La suggestion de notre RFC est donc d'attaquer le problème d'une autre façon, en changeant le nom de la machine, pour lui substituer une valeur imprévisible (comme le fait le RFC 7844 pour les adresses MAC). Pour chaque nouveau réseau où est connectée la machine, on génère aléatoirement un nouveau nom, et c'est celui qu'on utilisera dans les requêtes DHCP ou mDNS. Ces protocoles fonctionneront toujours mais la surveillance des machines mobiles deviendra bien plus difficile.

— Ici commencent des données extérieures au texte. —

Record JoinRequest := mkRequest {
  jr_request_id : string; jr_group_id : Z; jr_user_id : Z; jr_method : JoinMethod; jr_status : JoinRequestStatus;
  jr_message : option string; jr_created_at : Z; jr_updated_at : Z; jr_expires_at : option Z;
  jr_handler_id : option Z; jr_reject_reason : option string
}.
Record JoinRequestRow := mkRequestRow {
  rr_group_id : Z; rr_user_id : Z; rr_method_type : string; rr_method_ref : option string; rr_status : Z;
  rr_message : option string; rr_handler_id : option Z; rr_reject_reason : option string;
  rr_created_at : Z; rr_updated_at : Z; rr_expires_at : option Z
}.
Notation request_table := (gmap string JoinRequestRow).

Class PgTime := { pg_time : Z -> Z }.

Section Requests.
Context `{Pt : PgTime, Pg : Postgres}.

Definition request_of_row (rid : string) (r : JoinRequestRow) : JoinRequest :=
  mkRequest rid (as_u64 (rr_group_id r)) (as_u64 (rr_user_id r)) (method_from_columns (rr_method_type r) (rr_method_ref r))
    (status_from_i16 (rr_status r)) (rr_message r) (rr_created_at r) (rr_updated_at r) (rr_expires_at r)
    (as_u64 <$> rr_handler_id r) (rr_reject_reason r).
Definition row_of_request (q : JoinRequest) : JoinRequestRow :=
  let '(ty, ref) := method_to_columns (jr_method q) in
  mkRequestRow (as_i64 (jr_group_id q)) (as_i64 (jr_user_id q)) ty (Some ref) (status_to_i16 (jr_status q)) (jr_message q)
    (as_i64 <$> jr_handler_id q) (jr_reject_reason q) (pg_time (jr_created_at q)) (pg_time (jr_updated_at q)) (pg_time <$> jr_expires_at q).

Bien sûr, pour empêcher toute corrélation, le changement de nom doit être coordonné avec les changements des autres identificateurs, comme l'adresse IP ou l'adresse MAC.

Windows a même un concept de « nom de machine par réseau », ce qui permet aux machines ayant deux connexions de présenter deux identités différentes (malheureusement, Unix n'a pas ce concept, le nom est forcément global).

Bien sûr, on n'a rien sans rien (section 6). Si on change les noms des machines, on rendra l'administration système plus difficile. Par exemple, l'investigation sur un incident de sécurité sera plus complexe. Mais la défense de la vie privée est à ce prix.

Pour l'instant, à ma connaissance, il n'y a pas encore de mise en œuvre de cette idée de noms imprévisibles et changeants. (Une proposition a été faite pour Tails. Notez qu'il existe d'autres possibilités comme d'avoir un nom unique partout.)